Ogni cultura “foggia” l’uomo biologico e gli dà una specifica culturale che lo rende membro integrato della sua cultura “foggiante”. Ogni forma di umanità è la combinazione di questi elementi secondo modelli culturali preferenziali, la cui scelta comporta, evidentemente, l’eliminazione di modelli culturali antipodici che vengono automaticamente rigettati ed etichettati come “altri”. In una realtà globalizzante come quella attuale, è inaccettabile ritenere possibile che le diverse forme di umanità possano rimanere confinate entro limiti socio-culturali definiti. I diversi modi di essere entrano dunque, inevitabilmente, in comunicazione, si confrontano, si scontrano, cosicché fra di loro si producono scambi osmotici continui.
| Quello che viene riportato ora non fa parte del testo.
(** A loop that comes to its end has had all its requests answered. *)
Lemma completed_all_answered (p m : nat) (vs ws : list TimingRecord) :
  (forall j, (j < List.length vs)%nat ->
     nth_error vs j = timings network args valid (p + 2 * j) /\
     nth_error ws j = timings network args invalid (p + 2 * j + 1)) ->
  List.length vs = List.length ws ->
  List.length vs = m ->
  all_answered network args p m.
Proof.
  intros Hrec Hlen Hm j Hj. subst m.
  destruct (Hrec j Hj) as [ Hv Hi ].
  assert (Sv : nth_error vs j <> None) by (apply nth_error_Some; exact Hj).
  assert (Si : nth_error ws j <> None) by (apply nth_error_Some; lia).
  rewrite Hv in Sv. rewrite Hi in Si. unfold timings in *.
  split; intros E; [ rewrite E in Sv | rewrite E in Si ]; contradiction.
Qed.

Lemma failed_not_all_answered (p n m : nat) (tail : list event) :
  loop_end network args p n m (Raise PycurlError) tail ->
  ~ all_answered network args p n.
Proof.
  intros Hend Hall. inversion Hend; subst.
  - destruct (Hall m) as [ Hv _ ]; [ assumption | ]. contradiction.
  - destruct (Hall m) as [ _ Hi ]; [ assumption | ]. contradiction.
Qed.

Lemma some_fails_not_all_answered (p n : nat) :
  some_fails network args p n -> ~ all_answered network args p n.
Proof.
  intros (j & Hj & [ Hv | Hi ]) Hall; destruct (Hall j Hj); contradiction.
Qed.

End Sampling.

(** C1.  When no request of a run of N trials fails, the sampling loop
    comes to its end with two series of exactly N records each; the records
    at index i are the ones extracted from the two requests of trial i (the
    requests number 2i and 2i+1 of the run); and a signal series derived
    from either has one scalar per record, at the record's index. *)
Theorem sampling_loop_series network (args : Namespace) :
  (0 <= attempts args)%Z ->
  all_answered network args 0 (Z.to_nat (attempts args)) ->
  let run := sampling_loop network args initial in
  outcome run = Ok tt /\
  Z.of_nat (List.length (metrics_valid (final run))) = attempts args /\
  Z.of_nat (List.length (metrics_invalid (final run))) = attempts args /\
  (forall i, (i < Z.to_nat (attempts args))%nat ->
     exists hv hi,
       reply network args valid (2 * i) = Some hv /\
       reply network args invalid (2 * i + 1) = Some hi /\
       nth_error (metrics_valid (final run)) i
         = Some (extract_timings hv (precision args)) /\
       nth_error (metrics_invalid (final run)) i
         = Some (extract_timings hi (precision args))) /\
  (forall c,
     (Forall (fun m => ~ TotalTime m == 0) (series c (final run)) ->
      exists ys, y_axis (series c (final run)) = Ok ys) /\
     (forall ys,
        y_axis (series c (final run)) = Ok ys ->
        List.length ys = List.length (series c (final run)) /\
        forall i m, nth_error (series c (final run)) i = Some m ->
          nth_error ys i = Some (StartTransferTime m / TotalTime m))).
Proof.
  intros Hnonneg Hall run. subst run.
  destruct (for_range_trial network args (Z.to_nat (attempts args)) 0 initial)
    as (vs & ws & tail & Hlen & Hmv & Hmi & _ & Hend & Hrec).
  fold (sampling_loop network args) in Hmv, Hmi, Hend.
  simpl in Hmv, Hmi, Hend, Hrec.
  rewrite Hmv, Hmi.
  assert (Hdone : outcome (sampling_loop network args initial) = Ok tt
                  /\ List.length vs = Z.to_nat (attempts args)).
  { inversion Hend as [ Hm Ho | Hm Hv Ho | Hm Hv Hi Ho ].
    - split; [ reflexivity | exact Hm ].
    - exfalso. eapply failed_not_all_answered; [ | exact Hall ].
      rewrite Ho. exact Hend.
    - exfalso. eapply failed_not_all_answered; [ | exact Hall ].
      rewrite Ho. exact Hend. }
  destruct Hdone as [ Hok Hn ].
  split; [ exact Hok | ].
  split; [ rewrite Hn; apply Z2Nat.id; exact Hnonneg | ].
  split; [ rewrite <- Hlen, Hn; apply Z2Nat.id; exact Hnonneg | ].
  split; [ | intros c; split ].
  - intros i Hi. rewrite <- Hn in Hi.
    destruct (Hrec i Hi) as [ Hv Hw ].
    destruct (Hall i) as [ Av Aw ]; [ lia | ]. simpl in Av, Aw.
    unfold timings in Hv, Hw.
    destruct (reply network args valid (i + (i + 0))) as [ hv | ] eqn:Ev;
      [ | contradiction ].
    destruct (reply network args invalid (i + (i + 0) + 1)) as [ hi | ] eqn:Ew;
      [ | contradiction ].
    exists hv, hi. simpl. rewrite Ev, Ew. repeat split; assumption.
  - intros Hnz. eexists. apply y_axis_nonzero. exact Hnz.
  - intros ys Hys. apply y_axis_Ok in Hys. destruct Hys as [ -> _ ]. split.
    + apply length_map.
    + intros i m Hi. rewrite nth_error_map, Hi. reflexivity.
Qed.

Lemma steady_all_answered (args : Namespace) (p n : nat) :
  all_answered steady args p n.
Proof.
  intros j _. unfold reply, steady.
  split; match goal with |- context [ Nat.even ?k ] => destruct (Nat.even k) end;
    discriminate.
Qed.

Lemma sampling_loop_series_witness :
  let args := example_args 5 50 3 in
  let run := sampling_loop steady args initial in
  outcome run = Ok tt /\
  Z.of_nat (List.length (metrics_valid (final run))) = attempts args /\
  Z.of_nat (List.length (metrics_invalid (final run))) = attempts args /\
  (forall i, (i < Z.to_nat (attempts args))%nat ->
     exists hv hi,
       reply steady args valid (2 * i) = Some hv /\
       reply steady args invalid (2 * i + 1) = Some hi /\
       nth_error (metrics_valid (final run)) i
         = Some (extract_timings hv (precision args)) /\
       nth_error (metrics_invalid (final run)) i
         = Some (extract_timings hi (precision args))) /\
  (forall c,
     (Forall (fun m => ~ TotalTime m == 0) (series c (final run)) ->
      exists ys, y_axis (series c (final run)) = Ok ys) /\
     (forall ys,
        y_axis (series c (final run)) = Ok ys ->
        List.length ys = List.length (series c (final run)) /\
        forall i m, nth_error (series c (final run)) i = Some m ->
          nth_error ys i = Some (StartTransferTime m / TotalTime m))).
Proof.
  apply (sampling_loop_series steady (example_args 5 50 3)).
  - simpl. lia.
  - apply steady_all_answered.
Defined.

(** C4.  If any request of the run fails, the script ends with the
    transport's exception: the two series have equal lengths at that point,
    no signal series is derived, no mean is logged and nothing is handed to
    the plotting library. *)
Theorem request_failure_aborts network (args : Namespace) :
  some_fails network args 0 (Z.to_nat (attempts args)) ->
  let run := script network args initial in
  outcome run = Raise PycurlError /\
  List.length (metrics_valid (final run)) = List.length (metrics_invalid (final run)) /\
  Forall (fun e => is_report e = false) (events run).
Proof.
  intros Hfail run. subst run.
  destruct (for_range_trial network args (Z.to_nat (attempts args)) 0 initial)
    as (vs & ws & tail & Hlen & Hmv & Hmi & Hev & Hend & Hrec).
  fold (sampling_loop network args) in Hmv, Hmi, Hev, Hend.
  rewrite script_unfold.
  destruct (sampling_loop network args initial) as [[r s1] t1].
  unfold outcome, final, events in *. simpl in *.
  assert (Hr : r = Raise PycurlError).
  { inversion Hend as [ Hm Ho | | ]; try reflexivity.
    exfalso. eapply some_fails_not_all_answered; [ exact Hfail | ].
    eapply completed_all_answered; eauto. }
  subst r. simpl. repeat split.
  - congruence.
  - constructor; [ reflexivity | ]. rewrite Hev. apply Forall_app. split.
    + apply loop_events_quiet.
    + eapply loop_end_quiet. exact Hend.
Qed.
Il confronto umano prevede anche la possibilità che si generi un conflitto, ma in quel caso si tratta comunque di “dicotomie fisiologiche” grazie alle quali una società, sulla base di un confronto civile e del rispetto delle diversità, può dirsi animata da differenze interne costruttive. Se questa pluralità di forme di umanità venisse a mancare, non esisterebbero scambi culturali, spunti di riflessione, possibilità di confronto ideologico e quant’altro è garantito da un regime democratico. Dalla non-accettazione delle diversità umane scaturisce, inevitabilmente, la violenza; ne sono testimonianza le strategie di omologazione attuate dai sistemi totalitari, che hanno prodotto e imposto, sistematicamente, con la violenza appunto, una forma unica di umanità a cui, necessariamente, conformarsi. Per quanto un sistema possa essere democraticamente rispettoso delle diversità, ci saranno pur sempre categorie che sfuggono al sistema stesso, che non riesce ad integrarle. Lo stesso vale, del resto, per i totalitarismi, che, per quanto assoluti, non riescono ad avere un controllo totale e a foggiare gli individui secondo un modello umano unico. Presupposto necessario per una reale accettazione delle alterità umane è partire dall’assunto di essere diversi ma non migliori, coscienti delle particolarità che ci rendono altri dagli “altri”, ma di certo non autorizzati allo sterminio delle alterità in nome di inesistenti valori universalmente validi.



[1] Strathern M., Making Incomplete, in Broch-Due Vigdis, Rudie Ingrid e Bleie Tone, a cura di, Carved Flesh/Cast Selves. Gendered Symbols and Social Practices, Oxford, Berg, 1993, pp.41-51.
[2] Remotti F., Prima lezione di antropologia, Roma-Bari, Laterza, 2000, p.163.
[3] Remotti F., op.cit., p.163.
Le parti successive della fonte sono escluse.